Gas networks may be used to transport hydrogen

Hydrogen can be transported over long distances using gas pipelines. While technologies for transporting hydrogen in pressure vessels are already well developed, hydrogen transmission via natural gas pipelines is still the subject of much research and testing. The European Network of Transmission System Operators for Gas Entsog identifies three options for injecting hydrogen into the gas infrastructure: transmission via dedicated pipelines, the addition of hydrogen to natural gas or the introduction of e-methane, which results from the methanisation of hydrogen.

There is no single answer to the question to what extent the addition of hydrogen to natural gas is safe for all components of the gas system and for end consumers. Due to the specific physical and chemical properties of hydrogen, its transport through gas networks is much more difficult than that of natural gas. The energy density of hydrogen in gaseous form is approximately one third that of natural gas per unit volume, so the addition of 10% hydrogen by volume reduces the energy value of the gas transported by approximately 7%.

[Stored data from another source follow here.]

(* ===== verification/Namei.v ===== *)
(** * Path lookup

    Model of pfs_namei.cc: a path is split into the name of the device and
    components, which are resolved from the root through the name cache and
    the indexes of the directories; the inodes on the way are kept on a stack
    with the path they make up, against which the result is checked again
    under the lock of the meta data.

    A string is the list of its bytes without the final NUL.  [s_path] is the
    string in the buffer, [s_nextpos] an offset into it; memory is always
    allocated. *)

From S2P Require Import Prelude Alloc Object Blkio Blktable NameCache Inode Dir Dx.

Open Scope pfs_scope.

Definition PFS_MAX_PBDLEN : Z := 64.
Definition O_CREAT : Z := 64.
Definition O_EXCL : Z := 128.

(** ** Strings *)
Fixpoint strchr (s : list Z) (c : Z) : option nat :=
  match s with
  | [] => None
  | x :: s => if x =? c then Some 0%nat else S <$> strchr s c
  end.
Fixpoint strrchr (s : list Z) (c : Z) : option nat :=
  match s with
  | [] => None
  | x :: s => match strrchr s c with Some n => Some (S n) | None => if x =? c then Some 0%nat else None end
  end.
Fixpoint skip_slash (s : list Z) : list Z :=
  match s with x :: s' => if x =? SLASH then skip_slash s' else s | [] => [] end.
(** What the calls of [strtok_r] yield, [cur] of the next token being read. *)
Fixpoint strtok (cur s : list Z) : list (list Z) :=
  match s with
  | [] => if bool_decide (cur = []) then [] else [cur]
  | x :: s => if x =? SLASH then (if bool_decide (cur = []) then strtok [] s else cur :: strtok [] s) else strtok (cur ++ [x]) s
  end.
Definition DOT : list Z := [46].
Definition DOTDOT : list Z := [46; 46].

(** ** The stack *)
Record instack := MkStk { s_vec : list (Z * Z); s_path : list Z; s_nextpos : nat }.
Definition instk_init : instack := MkStk [] [] 0.

Definition instk_pop (stk : instack) : option instack :=
  let i := length (s_vec stk) in
  PFS_ASSERT (0 <? i)%nat ;;
  let* pos := (if (i =? 1)%nat then Some 0%nat
               else let* pos := strrchr (s_path stk) SLASH in Some (if (i =? 2)%nat then S pos else pos)) in
  let path := take pos (s_path stk) in
  let nextpos := if (i =? 2)%nat then (pos - 1)%nat else pos in
  let vec := take (i - 1) (s_vec stk) in
  PFS_ASSERT (negb (length vec =? 0)%nat || (bool_decide (path = []) && (nextpos =? 0)%nat)) ;;
  Some (MkStk vec path nextpos).
Definition instk_top (stk : instack) : option (Z * Z) := last (s_vec stk).
Definition instk_size (stk : instack) : nat := length (s_vec stk).
Definition instk_parent_of_top (stk : instack) : option (Z * Z) :=
  let i := length (s_vec stk) in
  PFS_ASSERT (0 <? i)%nat ;;
  if (i =? 1)%nat then s_vec stk !! (i - 1)%nat else s_vec stk !! (i - 2)%nat.

(** ** The path of a caller *)
Record nameinfo := MkNi {
  ni_pbd : list Z; ni_path : list Z; ni_srch_name : list Z;
  ni_par_ino : Z; ni_ino : Z; ni_par_btime : Z; ni_btime : Z; ni_tgt_type : Z; ni_broken_path : bool; ni_instk : instack }.

Definition set_ni_inos (srch : list Z) (par ino : Z) (ni : nameinfo) : nameinfo :=
  MkNi (ni_pbd ni) (ni_path ni) srch par ino (ni_par_btime ni) (ni_btime ni) (ni_tgt_type ni) (ni_broken_path ni) (ni_instk ni).
Definition set_ni_btimes (par b : Z) (ni : nameinfo) : nameinfo :=
  MkNi (ni_pbd ni) (ni_path ni) (ni_srch_name ni) (ni_par_ino ni) (ni_ino ni) par b (ni_tgt_type ni) (ni_broken_path ni) (ni_instk ni).
Definition set_ni_tgt_type (v : Z) (ni : nameinfo) : nameinfo :=
  MkNi (ni_pbd ni) (ni_path ni) (ni_srch_name ni) (ni_par_ino ni) (ni_ino ni) (ni_par_btime ni) (ni_btime ni) v (ni_broken_path ni) (ni_instk ni).
Definition set_ni_broken (v : bool) (ni : nameinfo) : nameinfo :=
  MkNi (ni_pbd ni) (ni_path ni) (ni_srch_name ni) (ni_par_ino ni) (ni_ino ni) (ni_par_btime ni) (ni_btime ni) (ni_tgt_type ni) v (ni_instk ni).
Definition set_ni_instk (v : instack) (ni : nameinfo) : nameinfo :=
  MkNi (ni_pbd ni) (ni_path ni) (ni_srch_name ni) (ni_par_ino ni) (ni_ino ni) (ni_par_btime ni) (ni_btime ni) (ni_tgt_type ni) (ni_broken_path ni) v.

(** [pfs_dir_getwd] under the lock of [work_dir]. *)
Definition pfs_memdir_xgetwd (work_dir : list Z) (len : Z) : Z * list Z :=
  if bool_decide (work_dir = []) then (- ENOENT, [])
  else if strlen work_dir >=? len then (- ERANGE, []) else (0, work_dir).

Definition pfs_namei_init (work_dir path : list Z) (type : Z) : option (Z + nameinfo) :=
  let len := PFS_MAX_PATHLEN in
  let r :=
    match path with
    | [] => inl (- EINVAL)
    | c :: _ =>
        if c =? SLASH then inr path
        else let '(err, wd) := pfs_memdir_xgetwd work_dir len in
             if err <? 0 then inl err else inr (wd ++ SLASH :: path)
    end in
  match r with
  | inl err => Some (inl err)
  | inr buf =>
      if strlen buf >=? len then Some (inl (- ENAMETOOLONG)) else
      PFS_ASSERT (bool_decide (head buf = Some SLASH)) ;;
      let nmstart := skip_slash (drop 1 buf) in
      match strchr nmstart SLASH with
      | None => Some (inl (- EINVAL))
      | Some len =>
          PFS_ASSERT (0 <? len)%nat ;;
          if Z.of_nat len >=? PFS_MAX_PBDLEN then Some (inl (- ENAMETOOLONG)) else
          let pbd := take len nmstart in
          let path := drop len nmstart in
          let isdir := bool_decide (last path = Some SLASH) in
          if isdir && (type =? PFS_INODET_FILE) then Some (inl (- EISDIR)) else
          Some (inr (MkNi pbd path [] 0 0 0 0 (if isdir then PFS_INODET_DIR else type) true instk_init))
      end
  end.

(** ** Lookup *)
Section Namei.
Context {N : Type} `{NCacheOps N} (mnt : pfs_mount) (mnt_pbdname : list Z).
Abbreviation X := (dio (N * mems)).

Definition instk_push (stk : instack) (ino btime : Z) (name : list Z) : X instack :=
  assert_ (negb (length (s_vec stk) =? 0)%nat || (bool_decide (s_path stk = []) && (s_nextpos stk =? 0)%nat));;
  pfs_inode_get ino;;
  let bufsz := PFS_MAX_PATHLEN - Z.of_nat (s_nextpos stk) in
  let rv := 1 + strlen name in
  assert_ ((rv >? 0) && (rv <? bufsz));;
  let path := take (s_nextpos stk) (s_path stk) ++ SLASH :: name in
  let nextpos := (s_nextpos stk + Z.to_nat rv)%nat in
  mret (MkStk (s_vec stk ++ [(ino, btime)]) (if ino =? 0 then path ++ [SLASH] else path) nextpos).

(** From the top of the stack to the root. *)
Fixpoint isvalid_loop (vec : list (Z * Z)) (ino type : Z) : X bool :=
  match vec with
  | [] => assert_ (ino =? INVALID_INO);; mret true
  | (in_ino, btime) :: vec =>
      if negb (in_ino =? ino) then mret false else
      phyin ← pfs_meta_get_inode ino;
      if (in_type phyin =? PFS_INODET_NONE) || (in_deno phyin =? INVALID_DENO) then mret false else
      if negb (type =? PFS_INODET_NONE) && negb (in_type phyin =? type) then mret false else
      if negb (in_btime phyin =? btime) then mret false else
      de ← pfs_meta_get_direntry (in_deno phyin);
      isvalid_loop vec (de_dirino de) PFS_INODET_DIR
  end.
Definition instk_isvalid (stk : instack) (type : Z) : X bool :=
  se ← lift (instk_top stk);
  let '(ino, btime) := se in
  r ← pfs_dir_path mnt_pbdname ino PFS_MAX_PATHLEN btime;
  let '(err, realpath) := r in
  if (err <? 0) || (err =? PFS_DE_UNLINKED) then mret false else
  if negb (bool_decide (s_path stk = realpath)) then mret false else
  isvalid_loop (rev (s_vec stk)) ino type.

(** One component that is neither dot nor dotdot: the error, and the inode
    with its type and birth time. *)
Definition namei_find (dirino dirbtime : Z) (name : list Z) : X (Z * (Z * Z * Z)) :=
  c ← gets ds_nc;
  r ← lift (ncache_lookup dirino name c);
  set_nc (snd r);;
  match fst r with
  | inl tgtino =>
      phyin ← pfs_meta_get_inode tgtino;
      mret (0, (tgtino, in_type phyin, in_btime phyin))
  | inr err =>
      if err =? - ENOENT then
        err ← pfs_inode_sync_dir true dirino PFS_INODET_DIR dirbtime;
        if err =? 0 then pfs_inode_dir_find dirino name else mret (err, (0, 0, 0))
      else mret (err, (0, 0, 0))
  end.

(** The components left, the type of the inode reached and the last error;
    [badname] when the last component had no entry. *)
Fixpoint namei_loop (maxnamelen : Z) (names : list (list Z)) (ni : nameinfo) (type err : Z) (badname : bool) : X (nameinfo * Z * Z) :=
  match names with
  | [] => mret (set_ni_broken false ni, type, err)
  | name :: names =>
      if badname then assert_ (err =? - ENOENT);; mret (ni, type, err) else
      if strlen name >=? maxnamelen then mret (ni, type, - ENAMETOOLONG) else
      se ← lift (instk_top (ni_instk ni));
      assert_ ((ni_par_ino ni >=? 0) && (ni_ino ni >=? 0));;
      if bool_decide (name = DOT) then
        if negb (type =? PFS_INODET_DIR) then mret (ni, type, - ENOTDIR) else namei_loop maxnamelen names ni type err false
      else if bool_decide (name = DOTDOT) then
        if negb (type =? PFS_INODET_DIR) then mret (ni, type, - ENOTDIR) else
        stk ← (if (1 <? instk_size (ni_instk ni))%nat then lift (instk_pop (ni_instk ni)) else mret (ni_instk ni));
        let ni := set_ni_instk stk ni in
        r ← pfs_dir_info (ni_par_ino ni) (Some PFS_MAX_NAMELEN);
        let '(err, par, name_buf) := r in
        assert_ (negb (err =? PFS_DE_UNLINKED));;
        if err <? 0 then mret (set_ni_inos (ni_srch_name ni) (ni_par_ino ni) (ni_par_ino ni) ni, type, err)
        else namei_loop maxnamelen names (set_ni_inos name_buf par (ni_par_ino ni) ni) type err false
      else
        r ← namei_find (fst se) (snd se) name;
        let '(err, (tgtino, ttype, btime)) := r in
        if err =? 0 then
          stk ← instk_push (ni_instk ni) tgtino btime name;
          assert_ (negb (ttype =? PFS_INODET_NONE));;
          namei_loop maxnamelen names (set_ni_instk stk (set_ni_inos name (ni_ino ni) tgtino ni)) ttype 0 false
        else
          let ni := set_ni_inos name (ni_ino ni) INVALID_INO ni in
          if negb (err =? - ENOENT) then mret (ni, type, err)
          else namei_loop maxnamelen names ni type err true
  end.

(** What a lookup hands back: the directory, the target and its type. *)
Record lookup_res := MkRes { lr_ni : nameinfo; lr_dirin : option Z; lr_tgtin : option Z; lr_type : Z }.

(** The checks after the loop. *)
Definition namei_finish (ni : nameinfo) (type err oflags : Z) : X (Z * lookup_res) :=
  if err <? 0 then
    if (err =? - ENOENT) && negb (ni_broken_path ni) then
      assert_ ((ni_par_ino ni >=? 0) && (ni_ino ni =? INVALID_INO));;
      assert_ ((Z.land oflags O_CREAT =? 0) || (ni_tgt_type ni =? PFS_INODET_DIR) || (ni_tgt_type ni =? PFS_INODET_FILE));;
      se ← lift (instk_top (ni_instk ni));
      mret (err, MkRes (set_ni_btimes (snd se) (ni_btime ni) ni) (Some (fst se)) None type)
    else mret (err, MkRes ni None None type)
  else
    assert_ (negb (ni_broken_path ni) && negb (ni_ino ni =? INVALID_INO));;
    if Z.land oflags (Z.lor O_EXCL O_CREAT) =? Z.lor O_EXCL O_CREAT then mret (- EEXIST, MkRes ni None None type) else
    if negb (type =? PFS_INODET_NONE) && negb (ni_tgt_type ni =? PFS_INODET_NONE) && negb (type =? ni_tgt_type ni) then
      mret (if type =? PFS_INODET_DIR then - EISDIR else - ENOTDIR, MkRes ni None None type)
    else
      par ← lift (instk_parent_of_top (ni_instk ni));
      se ← lift (instk_top (ni_instk ni));
      mret (0, MkRes (set_ni_btimes (snd par) (snd se) ni) (Some (fst par)) (Some (fst se)) type).

Definition pfs_namei_lookup (ni : nameinfo) (oflags : Z) : X (Z * lookup_res) :=
  f ← lift (pfs_version_has_features mnt PFS_FEATURE_EXTNAME);
  let maxnamelen := if f : bool then PFS_MAX_NAMELEN else PFS_MAX_NAMELEN_OLD in
  phyin ← pfs_meta_get_inode 0;
  stk ← instk_push (ni_instk ni) 0 (in_btime phyin) mnt_pbdname;
  r ← namei_loop maxnamelen (strtok [] (ni_path ni)) (set_ni_instk stk ni) PFS_INODET_DIR 0 false;
  let '(ni, type, err) := r in
  namei_finish ni type err oflags.

Definition pfs_namei_check_stale (ni : nameinfo) (type : Z) : X Z :=
  v ← instk_isvalid (ni_instk ni) type;
  mret (if v : bool then 0 else - EAGAIN).

(** [pfs_namei_lookup_done]: the stack is emptied. *)
Fixpoint pop_all (n : nat) (stk : instack) : option instack :=
  if (instk_size stk =? 0)%nat then Some stk
  else match n with O => None | S n => let* stk := instk_pop stk in pop_all n stk end.
Definition pfs_namei_lookup_done (ni : nameinfo) : X nameinfo :=
  stk ← lift (pop_all (instk_size (ni_instk ni)) (ni_instk ni)); mret (set_ni_instk stk ni).
End Namei.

Above all, hydrogen is extremely light - its density is 0.082 kg/m³, while the density of high-methane natural gas is approximately 0.75 kg/m³. In order to transport hydrogen in gaseous form, compression is required and due to the lower density of hydrogen than natural gas, a higher pressure is needed. The capacity of a compressor designed for natural gas will be lower with the addition of hydrogen. Compressors turn out to be the part of the gas infrastructure with the lowest tolerance for hydrogen, which also tends to inject less hydrogen than the network capacity.

An important criterion for adding hydrogen to a gas is the explosion threshold. An explosive mixture of pure hydrogen ignites with an energy as low as 0.01 mJ, which is 28 times lower than the minimum ignition energy of methane (0.28 mJ). On the one hand, the addition of hydrogen to natural gas will reduce the safety of gas transmission, on the other hand, it offers the possibility of transmitting explosive hydrogen and increasing its use.

The possible percentage addition of hydrogen to the transmitted natural gas also depends on the chemical composition of the steel pipelines. Hydrogen has a high rate of diffusion through porous barriers, including some metals. It therefore affects components of the gas system, such as pipes, compressor units and gas quantity and quality measurement systems.

For the same volumes at the same pressure ranges, the amount of hydrogen energy transferred is lower than for natural gas. Depending on the EU country, the maximum concentration of hydrogen in natural gas varies from 2% to 10% in Germany, provided that no CNG stations are connected to the network.

In Poland, the addition of hydrogen to natural gas networks is not used. Analyses of the impact of hydrogen on the gas transmission network were conducted by Gaz System, and such studies are also being conducted by the Oil and Gas Institute. However, PGNiG plans to build a closed network in Odolanów, where it will test the possibility of using hydrogen in gas networks. The results of research so far indicate that in some parts of the natural gas system in Poland, it is possible to inject up to 10 per cent of hydrogen by volume in natural gas.

It should be remembered that hydrogen pipelines are the most cost-effective option for long-distance supply. The European Hydrogen Backbone (EHB) estimates the average cost of transporting hydrogen at EUR 0.11-0.21/kg/1000 km, which would have very little impact on the final price of the hydrogen itself. In Europe, gas pipelines have different diameters, typically 20-48 inches, and operate at different pressures, typically in the 50-80 bar range. EHB has calculated that the most cost-effective option for transporting hydrogen is to adapt existing gas pipelines, as this is at least twice as expensive as building new, dedicated pipelines.

The process of transporting a mixture of hydrogen and natural gas must become technically and economically feasible. In Poland, there are as yet no unambiguous guidelines which would define the parameters for transporting hydrogen as an admixture to natural gas.